Add builtin for llvm set rounding
ClosedPublic

Authored by xiongji90 on Feb 21 2023, 12:44 AM.

Details

Summary

llvm.get.rounding and llvm.set.rounding have been added to llvm and for llvm.get.rounding, a corresponding builtin "__builtin_flt_rounds" has been added but corresponding builtin for llvm.set.rounding has not been added. This patch aims to add builtin for set rounding behavior.

Diff Detail

Event Timeline

xiongji90 created this revision.Feb 21 2023, 12:44 AM
Herald added a project: Restricted Project. · View Herald TranscriptFeb 21 2023, 12:44 AM
xiongji90 requested review of this revision.Feb 21 2023, 12:44 AM
Herald added a project: Restricted Project. · View Herald TranscriptFeb 21 2023, 12:44 AM
Herald added a subscriber: cfe-commits. · View Herald Transcript
andrew.w.kaylor accepted this revision.Feb 21 2023, 10:15 AM

This looks good to me. I'm adding @rjmccall as a reviewer to make sure someone with front end expertise sees this.

There seems to be a potential type mismatch between the intrinsic and the builtin in the case of __builtin_flt_rounds().

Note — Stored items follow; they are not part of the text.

(* ===== verification/Policies.v ===== *)
(** [lib/policies]: the retry decisions of [retry.js], the schedules of
    [reconnection.js], the generator of [timestamp-generation.js] and the
    plans of [speculative-execution.js]. *)
From stdpp Require Import sorting.
From S2P Require Import Prelude.
From S2P Require Import JsNum.
From S2P Require Import JsStr.
From S2P Require Import JsFloat.
From S2P Require Import LongLib.

(** ** Retry policies *)

(** [RetryPolicy.retryDecision] *)
Inductive retryDecision := rethrow | retry | ignore.

Definition retryDecision_code (d : retryDecision) : Z :=
  match d with rethrow => 0 | retry => 1 | ignore => 2 end.

(** A field that is absent or [undefined] is [None]. *)
Record DecisionInfo := mkDecision {
  decision : retryDecision;
  di_consistency : option Z;
  useCurrentHost : option bool }.

Definition retryResult (consistency : option Z) (useCurrentHost : option bool) : DecisionInfo :=
  mkDecision retry consistency (Some (negb (bool_decide (useCurrentHost = Some false)))).

Definition rethrowResult : DecisionInfo := mkDecision rethrow None None.

(** The four handlers a policy implements; [info] is its [nbRetry]. *)
Record RetryPolicyOps := mkRetryPolicy {
  onUnavailable : forall (info consistency required alive : Z), DecisionInfo;
  onReadTimeout : forall (info consistency received blockFor : Z) (isDataPresent : bool), DecisionInfo;
  onWriteTimeout : forall (info consistency received blockFor : Z) (writeType : jsstr), DecisionInfo;
  onRequestError : forall (info : Z) (consistency : option Z) (err : js_error), DecisionInfo }.

Definition RetryPolicy : RetryPolicyOps := {|
  onUnavailable info consistency required alive :=
    if 0 <? info then rethrowResult else retryResult None (Some false);
  onReadTimeout info consistency received blockFor isDataPresent :=
    if 0 <? info then rethrowResult
    else if (blockFor <=? received) && negb isDataPresent then retryResult None None else rethrowResult;
  onWriteTimeout info consistency received blockFor writeType :=
    if 0 <? info then rethrowResult
    else if bool_decide (writeType = str "BATCH_LOG") then retryResult None None else rethrowResult;
  onRequestError info consistency err := retryResult None (Some false) |}.

Definition FallthroughRetryPolicy : RetryPolicyOps := {|
  onReadTimeout _ _ _ _ _ := rethrowResult;
  onRequestError _ _ _ := rethrowResult;
  onUnavailable _ _ _ _ := rethrowResult;
  onWriteTimeout _ _ _ _ _ := rethrowResult |}.

(** The errors a coordinator reports to a policy. *)
Inductive retry_event :=
  | Unavailable (consistency required alive : Z)
  | ReadTimeout (consistency received blockFor : Z) (isDataPresent : bool)
  | WriteTimeout (consistency received blockFor : Z) (writeType : jsstr)
  | RequestError (consistency : option Z) (err : js_error).

Definition on_event (p : RetryPolicyOps) (nbRetry : Z) (e : retry_event) : DecisionInfo :=
  match e with
  | Unavailable c required alive => onUnavailable p nbRetry c required alive
  | ReadTimeout c received blockFor data => onReadTimeout p nbRetry c received blockFor data
  | WriteTimeout c received blockFor t => onWriteTimeout p nbRetry c received blockFor t
  | RequestError c err => onRequestError p nbRetry c err
  end.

Based on D24461, I wonder if that's a target-specific difference. I'm not sure if a similar issue exists in this case since we aren't copying a gcc builtin.

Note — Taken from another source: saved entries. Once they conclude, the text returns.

Lemma rank_lt l x y :
  Forall Token_wf l -> Token_wf x -> Token_wf y -> x ∈ l -> Token_compare x y < 0 -> rank l x < rank l y.
Proof.
  intros Hl Hx Hy Hin Hxy. apply list_elem_of_split in Hin as (l1 & l2 & ->).
  apply Forall_app in Hl as [Hl1 Hl2]. apply Forall_cons in Hl2 as [_ Hl2].
  assert (A : forall l1 l2 z, rank (l1 ++ l2) z = rank l1 z + rank l2 z).
  { clear. induction l1 as [|a l1 IH]; intros; [done|].
    rewrite <- app_comm_cons, !rank_cons, IH. lia. }
  rewrite !A. pose proof (rank_mono l1 x y Hl1 Hx Hy ltac:(lia)).
  pose proof (rank_mono l2 x y Hl2 Hx Hy ltac:(lia)).
  rewrite !rank_cons.
  assert (Token_compare x x = 0) by (pose proof (compare_opp x x Hx Hx); lia).
  destruct (Z.ltb_spec (Token_compare x x) 0), (Z.ltb_spec (Token_compare x y) 0); lia.
Qed.

(** The sign of a comparison is the sign of the difference of the ranks. *)
Lemma rank_compare l x y :
  Forall Token_wf l -> x ∈ l -> y ∈ l -> Z.sgn (Token_compare x y) = Z.sgn (rank l x - rank l y).
Proof.
  intros Hl Hx Hy. pose proof Hl as Hl'. rewrite Forall_forall in Hl'.
  pose proof (Hl' x Hx) as Wx. pose proof (Hl' y Hy) as Wy.
  pose proof (compare_opp x y Wx Wy).
  pose proof (rank_mono l x y Hl Wx Wy). pose proof (rank_mono l y x Hl Wy Wx).
  pose proof (rank_lt l x y Hl Wx Wy Hx). pose proof (rank_lt l y x Hl Wy Wx Hy).
  destruct (Z.lt_trichotomy (Token_compare x y) 0) as [?|[?|?]]; lia.
Qed.
End rank.

(** The ranges of Token.v as arcs of the ring. *)

(** The minimum token, as the partitioners document it. *)
Class TokenizerLaws (T : Type) `{TokenOrder T} `{Tokenizer T} : Prop := {
  minToken_wf : Token_wf (minToken (T := T));
  minToken_least (x : T) : Token_wf x -> Token_compare minToken x <= 0 }.

(** ** Tests between tokens as tests between integers *)

Section tests.
Context {T : Type} `{TL : TokenizerLaws T}.

(** The tests on tokens of [l] as tests on their ranks. *)
Lemma rank_tests l x y :
  Forall Token_wf l -> x ∈ l -> y ∈ l ->
  (Token_equals x y = (rank l x =? rank l y)) /\
  ((0 <? Token_compare x y) = (rank l y <? rank l x)) /\
  ((Token_compare x y <=? 0) = (rank l x <=? rank l y)) /\
  ((Token_compare x y <? 0) = (rank l x <? rank l y)).
Proof.
  intros Hl Hx Hy. pose proof (rank_compare l x y Hl Hx Hy) as E. unfold Token_equals.
  destruct (Z.eqb_spec (Token_compare x y) 0), (Z.eqb_spec (rank l x) (rank l y)),
    (Z.ltb_spec 0 (Token_compare x y)), (Z.ltb_spec (rank l y) (rank l x)),
    (Z.leb_spec (Token_compare x y) 0), (Z.leb_spec (rank l x) (rank l y)),
    (Z.ltb_spec (Token_compare x y) 0), (Z.ltb_spec (rank l x) (rank l y)); try lia; auto.
Qed.

Lemma min_rank l x : Forall Token_wf l -> minToken ∈ l -> x ∈ l -> rank l minToken <= rank l x.
Proof.
  intros Hl Hm Hx. pose proof (rank_compare l minToken x Hl Hm Hx).
  rewrite Forall_forall in Hl. pose proof (minToken_least x (Hl x Hx)). lia.
Qed.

This revision is now accepted and ready to land.Feb 21 2023, 10:15 AM

New builtins should be documented in the user manual.

There are standard pragmas for changing the rounding mode, right? What's the interaction between the ability to set this dynamically with a builtin call and those pragmas?

clang/test/CodeGen/builtins.c
283

Just for completeness, please test that this gets the result of the expression.

New builtins should be documented in the user manual.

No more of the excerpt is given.